The lack of a clear consensus guideline on indicators for neuroimaging in Thailand was reflected in our study, where nearly 45% of patients with non-emergent lesions were diagnosed with primary headaches. The study of Rho et al. [23] also found that the rate of unnecessary imaging was high in pediatric headaches, and a large portion of patients undergoing imaging were those with recurrent headaches. Only 9.3% had abnormal findings on neuroimaging, and 0.71% required surgical excision. The authors also highlighted the need for rational guidelines for neuroimaging in pediatric headaches.
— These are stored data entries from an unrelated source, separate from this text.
(** * asset-pipe-server: the fetch / parse / bundle / address / upload pipeline

    A shallow embedding of the module of the pipeline functions
    (createHashFromContent, fetchFeeds, parseFeeds, bundleFeeds, upload,
    bundleAndUpload, parseBody, validateFeeds) and of the [fileName] and
    [ids] schemas of [lib/schemas.js], together with the library behaviour
    these functions rely on: String.prototype.includes,
    RegExp.prototype.test, JSON.parse, crypto's SHA-256, Boom.boomify,
    p-retry, Promise.all and the Joi combinators of the schemas.

    The sink and the two bundlers are collaborators: the sink is a
    parameter of every function that takes it in the source, the bundlers
    are parameters of the functions that call them.  The fetches of
    [fetchFeeds] run on one event loop; a schedule says in which order they
    get their turns, and every statement about a run holds for every
    schedule. *)

From Stdlib Require Import List NArith PeanoNat Lia Bool String Ascii.
Import ListNotations.

Set Implicit Arguments.
Set Warnings "-register-all".

(** ** JavaScript strings

    A JavaScript string is a finite sequence of UTF-16 code units.  String
    literals of the source are written [js "..."]. *)

Definition jsstring := list N.

Definition js (s : string) : jsstring :=
  map N_of_ascii (list_ascii_of_string s).

(** The code unit of the double quote, which the literals of the source
    contain. *)
Definition dquote : N := 34%N.

Definition jsstring_eqb (a b : jsstring) : bool :=
  if list_eq_dec N.eq_dec a b then true else false.

(** [starts_with p s]: [p] is a prefix of [s]. *)
Fixpoint starts_with (p s : jsstring) : bool :=
  match p, s with
  | [], _ => true
  | _ :: _, [] => false
  | a :: p', b :: s' => N.eqb a b && starts_with p' s'
  end.

(** String.prototype.includes: [needle] occurs in [hay] as a substring. *)
Fixpoint includes (needle hay : jsstring) : bool :=
  starts_with needle hay ||
  match hay with
  | [] => false
  | _ :: hay' => includes needle hay'
  end.

(** ** Regular expressions

    The fragment of JavaScript regular expressions the source uses: literal
    characters, the dot and the star.  Without the [s] flag the dot matches
    every code unit but the four line terminators. *)
Module Regex.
Of the 23 red-flags explored in our study, four had promising predictive values, which included ocular motor/pupillary abnormality or squint, altered conscious state, focal motor abnormality, and the acute onset of headache. Acute onset of headache (headache of fewer than three months) was statistically related to significant intracranial lesions in our study. This is likely because common intracranial lesions that require close medical attention, such as intracranial hemorrhage, cerebral infection, and stroke, usually present in an acute form. On the other hand, chronic recurrent headaches tend to be associated with primary headaches, such as migraine or tension-type headaches. The American Academy of Neurology and the Child Neurology Society guidelines also suggested that neuroimaging is not indicated in children with recurrent headaches and a normal neurologic examination [24].
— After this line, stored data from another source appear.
(** ** The time-shift encoder *)

Lemma encode_timing_chunk_appends (audio norm : list float) (max_shift : Z) :
  forall i acc out,
    encode_timing_chunk audio norm max_shift i acc = Ok out ->
    exists chunk,
      out = acc ++ chunk
      /\ length chunk = length (slice audio i (i + 512))
      /\ (len (slice audio i (i + 512)) <> 512 ->
          chunk = slice audio i (i + 512))
      /\ (len (slice audio i (i + 512)) = 512 ->
          exists s,
            chunk_shift norm max_shift 512 i = Ok s
            /\ chunk = roll_and_clear (slice audio i (i + 512)) s).
Proof.
  intros i acc out H. unfold encode_timing_chunk in H.
  bind_inv H as chunk Hchunk. injection H as <-.
  exists chunk. split; [reflexivity|].
  destruct (len (slice audio i (i + 512)) =? 512) eqn:Hfull.
  - apply Z.eqb_eq in Hfull.
    bind_inv Hchunk as q Hq.
    bind_inv Hchunk as pattern_idx Hidx.
    bind_inv Hchunk as x Hx.
    bind_inv Hchunk as m Hm.
    bind_inv Hchunk as s Hs.
    injection Hchunk as <-.
    split; [apply roll_and_clear_length|].
    split; [intros Hne; contradiction|].
    intros _. exists s. split; [|reflexivity].
    unfold chunk_shift. rewrite Hq. cbn [bind]. rewrite Hidx. cbn [bind].
    rewrite Hx. cbn [bind]. rewrite Hm. cbn [bind]. exact Hs.
  - apply Z.eqb_neq in Hfull. injection Hchunk as <-.
    split; [reflexivity|]. split; [reflexivity|].
    intros Hne. contradiction.
Qed.
(** A status given as None passes its check, and None is the status of
    the record built. *)
Lemma null_status_passes `{EmailValidator} model body choices default_status :
  NoDup (field_names model) →
  Field "status" (Optional (Literal choices)) default_status None ∈ model →
  (∀ f, f ∈ model → f_name f = "status" →
        f = Field "status" (Optional (Literal choices)) default_status None) →
  body !! "status" = Some VNone →
  (∀ errs p, validate model body = inl errs → ("status", p) ∉ errs)
  ∧ (∀ m, validate model body = inr m → m !! "status" = Some VNone).
Proof.
  intros Hnd Hfield Honly Hbody.
  assert (check_field (Field "status" (Optional (Literal choices))
                              default_status None) body = inr VNone) as Hc.
  { unfold check_field. simpl. by rewrite Hbody. }
  split.
  - intros errs p Hv Hin. apply validate_inl in Hv as [<- _].
    apply validate_fields_problem_inv in Hin as (f & Hf & Hname & Hp).
    rewrite (Honly f Hf Hname) in Hp. congruence.
  - intros m Hv.
    exact (validate_field_value model body m _ VNone Hnd Hfield Hv Hc).
Qed.

(** C8, as amended.  A [frequency] outside one_time, monthly fails
    validation, None included; a [status] of a volunteer application
    or of a partner inquiry that is not None and is outside the
    model's choices fails validation.  Each time [literal_error] is
    reported on the field, the handler is not run, the state is left
    as it was, and the answer is the 422, or the plain 500 when a
    violation echoes a NaN or an infinity.  A status given as None is
    accepted for both: it is never among the violations, and it is the
    status of the record built. *)
Theorem enumerations_are_checked `{EmailValidator} body w v :
  (body !! "frequency" = Some v → outside ["one_time"; "monthly"] v →
   ∃ errs,
     validate DonationIntent body = inl errs
     ∧ ("frequency", literal_error) ∈ errs
     ∧ POST_api_donations body w
       = (if writable body errs then HTTP422 errs else InternalServerError, w))
  ∧ (body !! "status" = Some v → v ≠ VNone →
     outside ["received"; "screening"; "accepted"; "declined"] v →
     ∃ errs,
       validate VolunteerApplication body = inl errs
       ∧ ("status", literal_error) ∈ errs
       ∧ POST_api_volunteers body w
         = (if writable body errs then HTTP422 errs else InternalServerError, w))
  ∧ (body !! "status" = Some v → v ≠ VNone →
     outside ["received"; "in_discussion"; "mou_draft"; "closed"] v →
     ∃ errs,
       validate PartnerInquiry body = inl errs
       ∧ ("status", literal_error) ∈ errs
       ∧ POST_api_partners body w
         = (if writable body errs then HTTP422 errs else InternalServerError, w))
  ∧ (body !! "status" = Some VNone →
     (∀ errs p, validate VolunteerApplication body = inl errs →
                ("status", p) ∉ errs)
     ∧ (∀ m, validate VolunteerApplication body = inr m →
             m !! "status" = Some VNone)
     ∧ (∀ errs p, validate PartnerInquiry body = inl errs →
                  ("status", p) ∉ errs)
     ∧ (∀ m, validate PartnerInquiry body = inr m →
             m !! "status" = Some VNone)).
Proof.
  split; [|split; [|split]].
  - intros Hbody Hout.
    apply (with_body_rejects DonationIntent _ body w
             (Field "frequency" (Literal ["one_time"; "monthly"])
                    (Default (VStr "one_time")) None) literal_error).
    + field_of_model.
    + unfold check_field. cbn [f_name f_type]. rewrite Hbody.
      by rewrite literal_rejects.
  - intros Hbody Hnone Hout.
    apply (with_body_rejects VolunteerApplication _ body w
             (Field "status"
                (Optional (Literal ["received"; "screening"; "accepted"; "declined"]))
                (Default (VStr "received")) None) literal_error).
    + field_of_model.
    + unfold check_field. cbn [f_name f_type]. rewrite Hbody.
      by rewrite optional_literal_rejects.
  - intros Hbody Hnone Hout.
    apply (with_body_rejects PartnerInquiry _ body w
             (Field "status"
                (Optional (Literal ["received"; "in_discussion"; "mou_draft"; "closed"]))
                (Default (VStr "received")) None) literal_error).
    + field_of_model.
    + unfold check_field. cbn [f_name f_type]. rewrite Hbody.
      by rewrite optional_literal_rejects.
  - intros Hbody.
    destruct (null_status_passes VolunteerApplication body
                ["received"; "screening"; "accepted"; "declined"]
                (Default (VStr "received"))) as [Hv1 Hv2];
      [apply (bool_decide_unpack _); vm_compute; exact I
      |field_of_model|apply volunteer_status_field|exact Hbody|].
    destruct (null_status_passes PartnerInquiry body
                ["received"; "in_discussion"; "mou_draft"; "closed"]
                (Default (VStr "received"))) as [Hp1 Hp2];
      [apply (bool_decide_unpack _); vm_compute; exact I
      |field_of_model|apply partner_status_field|exact Hbody|].
    done.
Qed.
Focal motor abnormality was a significant sign according to our study. This is similar to previous studies [19,23]. The existence of space-occupying lesions, such as a tumor, bleeding, brain abscess, and infarction, often cause a motor deficit, especially when located adjacent to the corticospinal tract. The advantages of this sign are that it is simple and reliable.
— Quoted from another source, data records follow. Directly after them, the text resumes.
(** * Paid voting platform: the payment-to-vote reconciliation core

    A shallow embedding of the Express/Supabase back end of the repository:

    - [src/unnamed/part_000]   the Stripe configuration module: the currency
                               helpers [toMinorCurrencyUnit] and
                               [fromMinorCurrencyUnit], the supported
                               currencies, the amount of an intent and of a
                               refund
    - [src/unnamed/part_001]   the payments router: Stripe create-intent,
                               Paystack initialize, verify, history and cancel
    - [src/unnamed/part_002]   the events router: create, update, activate,
                               end and delete
    - [src/routes/upload.js]   lines 382-621 the Stripe webhook router,
                               lines 622-862 the Paystack webhook router
    - [src/routes/votes.js]    lines 1-596 the votes router (POST /votes,
                               GET /can-vote), lines 596-995 the auth router
                               (POST /request-organizer), lines 1392-2038 the
                               admin router (PUT /settings, PUT and DELETE
                               /users, force-end, processing a withdrawal)
    - [src/routes/organizer.js] dashboard, earnings, withdrawal-info, POST and
                               DELETE /withdrawals
    - [src/client/src/config/supabase.js] the middleware ([authenticateToken],
                               [requireRole], [requireApprovedOrganizer],
                               [requireOwnership]) and the contestants router
                               (create, update, delete)
    - [src/database/schema.sql] tables, enum types, the UNIQUE constraint on
                               [votes.payment_id], the check constraints of
                               [events], the cascades and the vote-count
                               trigger

    Conventions of the embedding.

    - A JavaScript number is an exact rational ([Q]); module [Double] redoes
      the fee computation on IEEE binary64 values where the difference
      matters.
    - A [DECIMAL(10,2)] column holds an integer number of hundredths, a
      [DECIMAL(5,4)] column an integer number of ten-thousandths; PostgreSQL
      rounds a value written to such a column half away from zero.
    - Identifiers (UUIDs, provider references) are strings; timestamps are
      milliseconds since the epoch.
    - Every [await supabase...] is one atomic statement of the store.  A
      handler is a program ([Prog]) over such statements: run to completion
      by [exec], or one statement at a time under a scheduler ([run]).
    - A statement fails only for a reason the schema gives (a primary key,
      the UNIQUE constraint, an enum label, [.single()] not finding exactly
      one row); the network between the server and the store does not fail.
      The answers of the two payment providers are inputs of a request
      ([Env]).
    - Free-form [metadata] / [payment_details] JSON and the [created_at] /
      [updated_at] stamps are left out: no handler reads them back to take a
      decision.  Foreign keys are not checked: the rows a handler writes
      reference parents it has just read.  (The routes in store-passing
      style, further down, do carry the check constraints of [events], the
      foreign key of a new contestant and the cascades of a delete.)  The
      digit limits of the numeric
      and integer columns are not modelled either, nor is the format check
      of UUIDs in the request validators. *)

From Stdlib Require Import ZArith QArith Qround Lia Lqa List String Ascii Bool.
From Stdlib Require Import Floats.
Import ListNotations.

Set Implicit Arguments.
Set Warnings "-inexact-float".

(** ** JavaScript primitives *)

Module JS.

Open Scope Q_scope.

(** [Math.round]: the nearest integer, a tie going towards +infinity. *)
Definition Math_round (x : Q) : Z := Qfloor (x + (1 # 2)).

(** Rounding half away from zero, the rule the specification names and the
    one PostgreSQL applies to [numeric] values. *)
Definition round_half_away (x : Q) : Z :=
  if Qle_bool 0 x then Qfloor (x + (1 # 2)) else Qceiling (x - (1 # 2)).

(** Two-decimal rounding of a major-unit amount. *)
Definition round2 (x : Q) : Q := inject_Z (round_half_away (x * 100)) / 100.

Definition lower_ascii (c : ascii) : ascii :=
  let n := nat_of_ascii c in
  if (65 <=? n)%nat && (n <=? 90)%nat then ascii_of_nat (n + 32) else c.

(** [String.prototype.toLowerCase] on the ASCII range. *)
Fixpoint toLowerCase (s : string) : string :=
  match s with
  | EmptyString => EmptyString
  | String c s' => String (lower_ascii c) (toLowerCase s')
  end.

(** [Array.prototype.includes] on an array of strings. *)
Definition includes (l : list string) (s : string) : bool :=
  existsb (String.eqb s) l.

End JS.

(** ** src/unnamed/part_000, lines 129-149: minor currency units *)

Module Currency.
Import JS.
Open Scope Q_scope.
Open Scope string_scope.

Definition zeroDecimalCurrencies : list string := ["jpy"; "krw"; "clp"; "vnd"].

Definition toMinorCurrencyUnit (amount : Q) (currency : string) : Q :=
  if includes zeroDecimalCurrencies (toLowerCase currency)
  then inject_Z (Math_round amount)
  else inject_Z (Math_round (amount * 100)).

Definition fromMinorCurrencyUnit (amount : Q) (currency : string) : Q :=
  if includes zeroDecimalCurrencies (toLowerCase currency)
  then amount
  else amount / 100.

(** The factor between major and minor units of a currency. *)
Definition minor_scale (currency : string) : Q :=
  if includes zeroDecimalCurrencies (toLowerCase currency) then 1 else 100.


End Currency.

(** ** Commission split (src/unnamed/part_001, lines 120-121 and 281-282) *)

Module Commission.
Open Scope Q_scope.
Motor power examinations can also help differentiate hemiplegic migraine from true intracranial lesion because the motor function is usually preserved in hemiplegic migraines. Ocular movement/pupillary abnormality also had a great predictive value with an odds ratio of 19.9 in our study. The literature supports that it is one of the most commonly found signs in cases of serious neurologic conditions [25]. Unlike the more invasive eye-ground examination for papilledema, the ocular/pupillary examination can be considered superior in aspects of its noninvasiveness, readily available without requiring sophisticated equipment, and can be performed in nearly all age groups. Our last prediction of the four red-flags predictors, alteration of the mental status, had the lowest odds ratio. This is concordant with the clinical situation that other extracranial causes, such as sepsis, hypovolemia, and electrolyte imbalance, may also induce mental status changes in children [26].
A number of red flags were not significantly associated with emergent intracranial lesions in our study. Some signs and symptoms can be found in many different conditions and thus, are less specific. Severe vomiting, for example, may occur in patients with migraine or post-chemotherapy. Headache with fever can be found in a wide variety of systemic diseases and infections, which is much more common than intracranial pathology. Some red flags, such as changes in mood or personality, are quite subjective and depend greatly on the perception of the parents and the attentiveness of their children’s monitoring.
The occipital location of the headache was also not statically significant in our study. The recently updated red flags criteria by Raucci et al. considered the occipital headache as a “relative” red flag [3]. Moreover, some studies even proposed that the location of the headache may not be correlated with a significant intracranial lesion [27]. Lastly, other red-flag signs, such as worsening pain with cough or Valsalva maneuver, headache character, and headache location, in young children are potentially difficult due to communication boundaries. Thus, these red-flags may be less specific and have a low interobserver agreement, resulting in lower diagnostic values.
In our study, only six patients were younger than five years of age. The cut-off point of 5 years did not reach statistical significance, likely from the small number of patients in this age group. However, we found that most of them were diagnosed with brain tumors, such as ependymoma, medulloblastoma, and pilocytic astrocytoma. This suggests that emergent intracranial lesion is still a matter of concern for patients presenting with non-traumatic headaches at an extremely young age.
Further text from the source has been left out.